このパターンは、レガシーのグラフィックス コードを Unicode Delphi や 64 ビット ターゲットへ移植するときにもレビューしやすくなります。来 Windows SDK の宣言で型エイリアスが再び変わっても、フィールド単位の変換により意図したデータ境界が明確です。

移植チェックリスト

  • 最新の Delphi プロジェクトでは Winapi.Windows を uses リストに残します。
  • EMF レコードのフィールドを、GDI 呼び出しが期待する API 構造体へコピーします。
  • バイナリ レイアウトと寿命を確認していない限り、これを盲目的なポインタ キャストに置き換えないでください。
  • ブラシ作成後は、既存の GDIObjects テーブルのオブジェクト所有ルールを維持します。

Delphi アップグレード時にこれが現れる理由

レガシーの EMF 再生コードでは、Windows レコードを API 構造体とシリアル化されたメタファイル構造体が交換可能であるかのように扱うことがよくあります。古いユニットや緩いエイリアスでは、その前提のままコンパイルできる場合がありました。最新の Delphi 宣言はより厳密なので、Windows API に元から存在していた境界をコンパイラが表面化させます。
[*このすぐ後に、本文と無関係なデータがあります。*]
(* ===== verification/Signal.v ===== *)
(** * Signals

    The signal table, the masks of a thread and the delivery of signals
    (src/signal/). A handler is a function of the user: the model calls it
    through [Handlers] on the whole state. A call returns, ends the process, or
    is undefined, which is a value of [outcome]. *)

From stdpp Require Import gmap.
From S2P Require Import Prelude Errno.

(** ** Constants *)

Definition NSIG : Z := 32.
Definition SIGHUP : Z := 1.
Definition SIGINT : Z := 2.
Definition SIGKILL : Z := 9.
Definition SIGCHLD : Z := 17.
Definition SIGCONT : Z := 18.
Definition SIGTTIN : Z := 19.
Definition SIGTTOU : Z := 20.
Definition SIGTSTP : Z := 21.
Definition SIGSTOP : Z := 22.
Definition SIGURG : Z := 23.
Definition SIGWINCH : Z := 28.
Definition SIGSYS : Z := 31.
Definition SIGBREAK : Z := SIGTSTP.

Definition SIG_ERR : Z := 2 ^ 64 - 1.
Definition SIG_DFL : Z := 0.
Definition SIG_IGN : Z := 1.
Definition SIG_GET : Z := 2.

Definition SIG_BLOCK : Z := 0.
Definition SIG_UNBLOCK : Z := 1.
Definition SIG_SETMASK : Z := 2.

Definition SA_NOCLDSTOP : Z := 0x01.
Definition SA_NODEFER : Z := 0x04.
Definition SA_RESETHAND : Z := 0x10.

(** ** State *)

Record siginfo := Siginfo { action : Z; sig_flags : Z; mask : Z }.

(** The part of [threadinfo] that concerns signals. *)
Record sigthread := Sigthread { sigmask : Z; pending : Z }.

(** What a signal made happen to the process. *)
Inductive event := Invoked (handler sig : Z) | Suspended (sig : Z).

(** [_wlibc_signal_table], the value in the slot [_wlibc_threadinfo_index] of
    the current thread, [errno] and what has happened so far. *)
Record sig_state := SigState {
  sig_table : list siginfo;
  thread : option sigthread;
  sig_errno : Z;
  events : list event
}.

Definition with_sig_table (s : sig_state) (t : list siginfo) : sig_state := SigState t (thread s) (sig_errno s) (events s).
Definition with_thread (s : sig_state) (t : option sigthread) : sig_state := SigState (sig_table s) t (sig_errno s) (events s).
Definition with_sig_errno (s : sig_state) (e : Z) : sig_state := SigState (sig_table s) (thread s) e (events s).
Definition with_events (s : sig_state) (l : list event) : sig_state := SigState (sig_table s) (thread s) (sig_errno s) l.

(** ** Calls that may end the process *)

Inductive outcome (X : Type) :=
  | Done (x : X) (s : sig_state)
  | Exited (code : Z) (s : sig_state)
  | Undefined.
Arguments Done {X}.
Arguments Exited {X}.
Arguments Undefined {X}.

Definition Sig (X : Type) : Type := sig_state -> outcome X.

#[export] Instance Sig_ret : MRet Sig := fun _ x s => Done x s.
#[export] Instance Sig_bind : MBind Sig := fun _ _ k m s =>
  match m s with Done x s => k x s | Exited c s => Exited c s | Undefined => Undefined end.

Definition get_sig : Sig sig_state := fun s => Done s s.
Definition put_sig (s : sig_state) : Sig unit := fun _ => Done () s.
Definition terminate {X} (code : Z) : Sig X := fun s => Exited code s.
Definition undefined {X} : Sig X := fun _ => Undefined.

(** [errno = e; return r;] *)
Definition sig_fail {X} (e : Z) (r : X) : Sig X := s ← get_sig; _ ← put_sig (with_sig_errno s e); mret r.

Definition note (e : event) : Sig unit := s ← get_sig; put_sig (with_events s (events s ++ [e])).

(** The functions of the user, called with a signal. *)
Class Handlers := call : Z -> Z -> Sig unit.

(** [1u << sig]. *)
Definition sigbit (sig : Z) : Z := u32 (Z.shiftl 1 sig).

(** ** The table *)

(** An index outside of the table is undefined. *)
Definition get_siginfo (sig : Z) : Sig siginfo :=
  s ← get_sig;
  match (if 0 <=? sig then sig_table s !! Z.to_nat sig else None) with
  | Some i => mret i
  | None => undefined
  end.

Definition set_siginfo (sig : Z) (i : siginfo) : Sig unit :=
  _ ← get_siginfo sig;
  s ← get_sig;
  put_sig (with_sig_table s (<[Z.to_nat sig := i]> (sig_table s))).

(** [memset(_wlibc_signal_table, 0, ...)]. *)
Definition signal_init : Sig unit := s ← get_sig; put_sig (with_sig_table s (replicate 32 (Siginfo 0 0 0))).

Definition validate_signal {X} (sig : Z) (r : X) (m : Sig X) : Sig X :=
  if (sig <=? 0) || (sig >=? NSIG) then sig_fail EINVAL r else m.

(** ** Actions *)

Record sigaction_t := Sigaction { sa_handler : Z; sa_mask : Z; sa_flags : Z }.

(** [old] says whether the caller wants the old action. The mask is kept in an
    [int]. *)
Definition do_sigaction (sig : Z) (new_action : option sigaction_t) (old : bool) : Sig (Z * option sigaction_t) :=
  old_action ← (if old then i ← get_siginfo sig; mret (Some (Sigaction (action i) (u32 (mask i)) (sig_flags i))) else mret None);
  match new_action with
  | None => mret (0, old_action)
  | Some new =>
      if (sig =? SIGKILL) || (sig =? SIGSTOP) then sig_fail EINVAL (-1, old_action)
      else _ ← set_siginfo sig (Siginfo (sa_handler new) (sa_flags new) (swrap 32 (sa_mask new))); mret (0, old_action)
  end.

Definition wlibc_sigaction (sig : Z) (new_action : option sigaction_t) (old : bool) : Sig (Z * option sigaction_t) :=
  validate_signal sig (-1, None) (do_sigaction sig new_action old).

Definition wlibc_signal (sig handler : Z) : Sig Z :=
  if (sig <=? 0) || (sig >=? NSIG) then sig_fail EINVAL SIG_ERR
  else if handler =? SIG_ERR then sig_fail EINVAL SIG_ERR
  else
    let handler_of (o : option sigaction_t) : Z := default 0 (sa_handler <$> o) in
    if handler =? SIG_GET then '(_, old) ← do_sigaction sig None true; mret (handler_of old)
    else
      '(status, old) ← do_sigaction sig (Some (Sigaction handler (sigbit sig) 0)) true;
      if negb (status =? 0) then mret SIG_ERR else mret (handler_of old).

(** ** Signal sets *)

(** A set is the value behind the pointer, [None] for a null pointer. *)
Definition on_set (set : option Z) (m : Z -> Sig (Z * Z)) : Sig (Z * Z) :=
  match set with None => sig_fail EINVAL (-1, 0) | Some x => m x end.

(** [(2u << (NSIG - 1)) - 1]. *)
Definition all_signals : Z := u32 (u32 (Z.shiftl 2 (NSIG - 1)) - 1).

Definition wlibc_sigemptyset (set : option Z) : Sig (Z * Z) := on_set set (fun _ => mret (0, 0)).
Definition wlibc_sigfillset (set : option Z) : Sig (Z * Z) := on_set set (fun _ => mret (0, all_signals)).

Definition wlibc_sigaddset (set : option Z) (sig : Z) : Sig (Z * Z) :=
  on_set set (fun x => validate_signal sig (-1, x) (mret (0, Z.lor x (sigbit sig)))).

Definition wlibc_sigdelset (set : option Z) (sig : Z) : Sig (Z * Z) :=
  on_set set (fun x => validate_signal sig (-1, x) (mret (0, Z.land x (u32 (Z.lnot (sigbit sig)))))).

Definition wlibc_sigismember (set : option Z) (sig : Z) : Sig (Z * Z) :=
  on_set set (fun x => validate_signal sig (-1, x) (mret (if has x (sigbit sig) then 1 else 0, x))).

(** ** Raising *)

(** The default action of each signal. *)
Definition default_action (sig : Z) : Sig unit :=
  if (sig =? SIGCHLD) || ((sig =? SIGURG) || (sig =? SIGWINCH)) then mret ()
  else if sig =? SIGCONT then mret ()
  else if (sig =? SIGTTIN) || ((sig =? SIGTTOU) || ((sig =? SIGTSTP) || (sig =? SIGSTOP))) then note (Suspended sig)
  else if (1 <=? sig) && (sig <=? 31) then terminate (128 + sig)
  else mret ().

Section Raise.
Context {H : Handlers}.

Definition execute_signal_handler (i : siginfo) (sig : Z) : Sig unit :=
  if action i =? SIG_DFL then default_action sig
  else _ ← note (Invoked (action i) sig); call (action i) sig.

(** The thread's own structure; there is none in a thread that was injected. *)
Definition the_thread : Sig sigthread :=
  s ← get_sig; match thread s with Some t => mret t | None => undefined end.

Definition set_sigmask (m : Z) : Sig unit :=
  t ← the_thread; s ← get_sig; put_sig (with_thread s (Some (Sigthread m (pending t)))).

Definition set_pending (p : Z) : Sig unit :=
  t ← the_thread; s ← get_sig; put_sig (with_thread s (Some (Sigthread (sigmask t) p))).

Definition wlibc_raise (sig : Z) : Sig Z :=
  validate_signal sig (-1) (
    s ← get_sig;
    i ← get_siginfo sig;
    match thread s with
    | None => if action i =? SIG_IGN then mret 0 else _ ← execute_signal_handler i sig; mret 0
    | Some t =>
        let oldmask := sigmask t in
        if has oldmask (sigbit sig) then _ ← set_pending (Z.lor (pending t) (sigbit sig)); mret 0
        else if action i =? SIG_IGN then mret 0
        else
          let m := Z.lor oldmask (u32 (mask i)) in
          let m := if negb (has (sig_flags i) SA_NODEFER) then Z.lor m (sigbit sig) else m in
          _ ← set_sigmask m;
          _ ← (if has (sig_flags i) SA_RESETHAND
               then j ← get_siginfo sig; set_siginfo sig (Siginfo SIG_DFL (sig_flags j) (mask j)) else mret ());
          _ ← execute_signal_handler i sig;
          _ ← set_sigmask oldmask;
          mret 0
    end).

(** The loop over the signals [i], ..., [i + n - 1]. *)
Fixpoint raise_pending (n : nat) (i pending_signals : Z) : Sig unit :=
  match n with
  | O => mret ()
  | S n =>
      _ ← (if has pending_signals (sigbit i) then
             t ← the_thread;
             _ ← set_pending (Z.land (pending t) (u32 (Z.lnot (sigbit i))));
             _ ← wlibc_raise i; mret ()
           else mret ());
      raise_pending n (i + 1) pending_signals
  end.

(** The result and the old mask, which the caller may not want. *)
Definition wlibc_sigprocmask (how : Z) (newset : option Z) : Sig (Z * Z) :=
  t ← the_thread;
  let oldset := sigmask t in
  if negb (how =? SIG_BLOCK) && (negb (how =? SIG_UNBLOCK) && negb (how =? SIG_SETMASK)) then sig_fail EINVAL (-1, oldset)
  else
    match newset with
    | None => mret (0, oldset)
    | Some set =>
        if (set >? all_signals) || (has set (sigbit SIGKILL) || has set (sigbit SIGSTOP)) then sig_fail EINVAL (-1, oldset)
        else
          let m := if how =? SIG_BLOCK then Z.lor oldset set
                   else if how =? SIG_UNBLOCK then Z.land oldset (u32 (Z.lnot set)) else set in
          _ ← set_sigmask m;
          let unblocked_signals := Z.land oldset (u32 (Z.lnot m)) in
          let pending_signals := Z.land (pending t) unblocked_signals in
          _ ← (if negb (pending_signals =? 0) then raise_pending (Z.to_nat (NSIG - 1 - 1)) 1 pending_signals else mret ());
          mret (0, oldset)
    end.

Definition wlibc_sigpending (set : bool) : Sig (Z * Z) :=
  if set then t ← the_thread; mret (0, pending t) else sig_fail EINVAL (-1, 0).

(** ** The console *)

(** The handler runs in a thread of its own, when one can be made. *)
Definition console_raise (sig : Z) (thread_created : bool) : Sig unit :=
  i ← get_siginfo sig;
  if action i =? SIG_IGN then mret ()
  else if action i =? SIG_DFL then terminate (128 + sig)
  else if thread_created then
    s ← get_sig;
    _ ← put_sig (with_thread s (Some (Sigthread 0 0)));
    _ ← note (Invoked (action i) sig);
    _ ← call (action i) sig;
    s' ← get_sig;
    put_sig (with_thread s' (thread s))
  else mret ().

Definition CTRL_C_EVENT : Z := 0.
Definition CTRL_BREAK_EVENT : Z := 1.

Definition console_handler (ctrl : Z) (thread_created : bool) : Sig bool :=
  if ctrl =? CTRL_C_EVENT then _ ← console_raise SIGINT thread_created; mret true
  else if ctrl =? CTRL_BREAK_EVENT then _ ← console_raise SIGBREAK thread_created; mret true
  else mret false.

End Raise.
したがって、このエラーは単なる構文上の問題ではありません。コードがファイル形式の構造体から実際の GDI 呼び出しへ渡っていることを示す有用な警告です。変換を明示しておくと、後で 64 ビット ビルド、Unicode 移行、更新された Windows SDK 宣言をレビューするときにも安全です。

してはいけないこと

ポインタ キャストはコンパイラ エラーを消すように見えますが、実際の変換を隠し、後の保守を難しくします。また、どのフィールドを意図して使っているのかをレビュー担当者が判断できません。フィールド コピーは短く、決定的で、意図を表すため、アプリケーション コードやコンポーネント サンプルではより良い既定の方法です。

EMF パーサーが同様のレコードを多数扱う場合は、この変換を小さなヘルパー関数にまとめ、複数のブラシ スタイルでテストしてください。そうすれば再生ループを読みやすく保ちながら、Windows API との境界も明示できます。